Expanding a small business can lead to a lot of great benefits. Getting there, however, can be difficult if you don’t have the right equipment. Equipment financing can help, providing loans for any type of business equipment and financing up to 100 percent of the value of computers, desks, machinery, vehicles or any other equipment you need.
Why Get An Equipment Loan?
As a small business owner, you may already be saving money to buy new equipment regularly. But even that may not be enough, or you may run into an unexpected problem and need new equipment immediately. The company car could break down, a computer virus could infect your office, or a flood could damage equipment. Whatever the reason, you would need cash immediately to buy new equipment.
Or, you may want to open a second office and need equipment such as desks, chairs, computers, lights and more. An equipment loan could pay for all of that.
How It Works
An equipment loan for your small business can be a smart move, allowing you to borrow up to the value of the equipment for its expected lifetime.
It works like a car loan. Equipment is the collateral to secure the loan, freeing you from putting up anything else as collateral such as your house or business assets. Most loans are made at fixed interest rates and offer a fixed term length so that monthly payments are always the same.
Cost
One main advantage of equipment financing is that you don’t have to pay the entire cost of the equipment upfront. It will cost more to finance the equipment, but the cost is spread over time with low payments. For example, if a piece of equipment costs $10,000 and the lender charges you 12 percent interest on a loan for that amount for three years, you’d pay a total cost of $11,957.15, with $1,957.15 of that being interest. The monthly payment would be $332.14.

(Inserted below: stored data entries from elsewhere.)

(* ===== verification/KvModel.v ===== *)
(** * A log-structured engine that satisfies the engine's laws

    The database is the list of committed writes, newest first; a transaction
    is a list of pending writes.  It shows that [RocksDBLaws] can hold and is
    what the concrete examples of the development run on. *)

From stdpp Require Import base gmap sorting strings numbers list.
From S2P Require Import Prelude Keys Kv.
Open Scope Z_scope.

Module LogDb.

Abbreviation cell := (Z * list Z)%type.
Definition DB : Type := list (cell * option (list Z)).

Definition apply_event (e : cell * option (list Z)) (m : store_map) : store_map :=
  match e.2 with Some v => <[e.1 := v]> m | None => delete e.1 m end.
Definition log_map (db : DB) : store_map := foldr apply_event ∅ db.

Inductive pending :=
  | WPut (sk : cell) (v : list Z)
  | WDelete (sk : cell)
  | WMerge (sk : cell) (operand : list Z).

Definition pending_key (w : pending) : cell :=
  match w with WPut sk _ | WDelete sk | WMerge sk _ => sk end.

Definition apply_pending (w : pending) (m : store_map) : store_map :=
  match w with
  | WPut sk v => <[sk := v]> m
  | WDelete sk => delete sk m
  | WMerge sk operand =>
      match numeric_value_merge (m !! sk) [operand] with
      | Some v => <[sk := v]> m
      | None => m
      end
  end.

Record Txn := { t_began : DB; t_writes : list pending; t_tracked : gset cell }.

Definition view (t : Txn) (db : DB) : store_map :=
  foldr apply_pending (log_map db) (t_writes t).
Definition track (sk : cell) (t : Txn) : Txn :=
  {| t_began := t_began t; t_writes := t_writes t; t_tracked := {[sk]} ∪ t_tracked t |}.
Definition push (w : pending) (t : Txn) : Txn :=
  {| t_began := t_began t; t_writes := w :: t_writes t;
     t_tracked := {[pending_key w]} ∪ t_tracked t |}.

Definition recent (t : Txn) (db : DB) : DB := take (length db - length (t_began t)) db.
Definition event_of (m : store_map) (w : pending) : cell * option (list Z) :=
  (pending_key w, m !! pending_key w).
Definition commit (t : Txn) (db : DB) : DB + ErrorKind :=
  if decide (Forall (λ e, e.1 ∉ t_tracked t) (recent t db))
  then inl ((event_of (view t db) <$> t_writes t) ++ db)
  else inr Busy.

#[global] Instance log_db : RocksDB DB Txn := {|
  get_pinned_cf db s k := log_map db !! (s, k);
  iterator_cf db s mode := iter_rows (log_map db) s mode;
  put_cf db s k v := ((s, k), Some v) :: db;
  delete_cf db s k := ((s, k), None) :: db;
  transaction_opt db := {| t_began := db; t_writes := []; t_tracked := ∅ |};
  txn_get_for_update_cf t db s k := (view t db !! (s, k), track (s, k) t);
  txn_iterator_cf t db s mode := iter_rows (view t db) s mode;
  txn_put_cf t s k v := push (WPut (s, k) v) t;
  txn_delete_cf t s k := push (WDelete (s, k)) t;
  txn_merge_cf t s k v := push (WMerge (s, k) v) t;
  txn_commit := commit;
|}.

Lemma lookup_apply_event e m sk :
  apply_event e m !! sk = if decide (e.1 = sk) then e.2 else m !! sk.
Proof.
  destruct e as [k [v|]]; unfold apply_event; cbn [fst snd]; case_decide; subst.
  - by rewrite lookup_insert_eq.
  - by rewrite lookup_insert_ne.
  - by rewrite lookup_delete_eq.
  - by rewrite lookup_delete_ne.
Qed.

Lemma lookup_apply_pending_ne w m sk :
  pending_key w ≠ sk → apply_pending w m !! sk = m !! sk.
Proof.
  destruct w as [k v|k|k v]; cbn [apply_pending pending_key]; intros Hne; rewrite ?lookup_insert_ne, ?lookup_delete_ne by done;
    try done.
  destruct (numeric_value_merge _ _); [by rewrite lookup_insert_ne|done].
Qed.

Lemma apply_pending_local w m1 m2 sk :
  m1 !! sk = m2 !! sk → apply_pending w m1 !! sk = apply_pending w m2 !! sk.
Proof.
  intros Heq. destruct (decide (pending_key w = sk)) as [<-|Hne].
  - destruct w as [k v|k|k v]; cbn [apply_pending pending_key] in *; rewrite ?lookup_insert_eq, ?lookup_delete_eq; try done.
    rewrite Heq. destruct (numeric_value_merge _ _); [by rewrite !lookup_insert_eq|done].
  - by rewrite !lookup_apply_pending_ne by done.
Qed.

Lemma view_overlay t db1 db2 sk :
  log_map db1 !! sk = log_map db2 !! sk → view t db1 !! sk = view t db2 !! sk.
Proof.
  intros Heq. unfold view. induction (t_writes t) as [|w ws IH]; [done|]. cbn [foldr].
  by apply apply_pending_local.
Qed.

Lemma lookup_view_untouched ws m sk :
  sk ∉ (pending_key <$> ws) → foldr apply_pending m ws !! sk = m !! sk.
Proof.
  induction ws as [|w ws IH]; intros Hn; [done|]. cbn [foldr]. rewrite fmap_cons in Hn.
  apply not_elem_of_cons in Hn as [? ?]. rewrite lookup_apply_pending_ne by done. by apply IH.
Qed.

Lemma log_map_commit m ws db :
  (∀ sk, sk ∉ (pending_key <$> ws) → m !! sk = log_map db !! sk) →
  log_map ((event_of m <$> ws) ++ db) = m.
Proof.
  intros Hm. apply map_eq. intros sk. revert Hm.
  assert (∀ ws', log_map ((event_of m <$> ws') ++ db) !! sk
    = if decide (sk ∈ (pending_key <$> ws')) then m !! sk else log_map db !! sk) as H.
  { induction ws' as [|w ws' IH]; [done|]. rewrite !fmap_cons. cbn [app log_map foldr].
    fold (log_map ((event_of m <$> ws') ++ db)). rewrite lookup_apply_event. cbn [event_of fst snd].
    destruct (decide (pending_key w = sk)) as [<-|Hne].
    - by rewrite decide_True by set_solver.
    - rewrite IH. apply decide_ext. rewrite elem_of_cons. split; [by right|by intros [Heq|?]]. }
  intros Hm. rewrite H. case_decide; [done|]. by rewrite Hm.
Qed.

Lemma log_map_app l db sk :
  Forall (λ e, e.1 ≠ sk) l → log_map (l ++ db) !! sk = log_map db !! sk.
Proof.
  induction 1 as [|e l He Hl IH]; [done|]. cbn [app log_map foldr].
  fold (log_map (l ++ db)). by rewrite lookup_apply_event, decide_False.
Qed.

Lemma commit_unmodified t db db' dbi sk :
  commit t db = inl db' → (∃ l, dbi = l ++ t_began t) → (∃ l, db = l ++ dbi) →
  sk ∈ t_tracked t → log_map dbi !! sk = log_map db !! sk.
Proof.
  unfold commit. intros Hc [l1 ->] [l2 ->] Hsk. case_decide as Hf; [|done].
  unfold recent in Hf.
  rewrite !length_app, app_assoc, take_app_length' in Hf by (rewrite length_app; lia).
  apply Forall_app in Hf as [Hf _]. symmetry. apply log_map_app.
  eapply Forall_impl; [exact Hf|]. cbn. intros e He Heq. by rewrite Heq in He.
Qed.

#[global] Instance log_db_laws : RocksDBLaws DB Txn.
Proof.
  refine {| db_map := log_map; db_le db db' := db `suffix_of` db';
            txn_map := view; txn_began := t_began; txn_tracked := t_tracked |}; try done.
  - intros t db1 db2 sk. apply view_overlay.
  - intros t s k operand db v _ Hv. cbn. fold (view t db). by rewrite Hv.
  - cbn. unfold commit. intros t db db'. case_decide; [|done]. intros [= <-].
    apply log_map_commit. intros sk Hsk. by apply lookup_view_untouched.
  - cbn. unfold commit. intros t db db'. case_decide; [|done]. intros [= <-]. by eexists.
  - intros t db db' dbi sk Hc H1 H2 Hsk. by apply (commit_unmodified t db db').
Defined.

End LogDb.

Another advantage is you own the equipment after the loan is paid off, which could make it cheaper in the long term when compared to leasing the equipment. After a lease term is over, you wouldn’t own the equipment.
Advantages
- Quick turnaround of around two days for loan approval
- Pays for new equipment instead of repairing old equipment
- Equipment serves as collateral
- Builds credit
- Potential tax benefits
Drawbacks
- Equipment could be obsolete by the time the loan is fully repaid
- Could tie up credit, preventing you from applying for other loans
- May need to depreciate equipment, so you couldn’t deduct full cost each year
- Requires additional expenses such as insurance and maintenance
Who Qualifies?
Most small businesses can qualify for equipment financing. The loan amount you qualify for and the interest rate depend on the value of the equipment, your business history, and your credit rating.
Even if your credit rating is less than perfect, you can still qualify for an equipment loan because the equipment is collateral for the loan. Because equipment loans are secured by the piece of equipment that’s being financed, the loans are easier to get and require less documentation than a typical business loan, where a lender will want two to three years of profitable operation.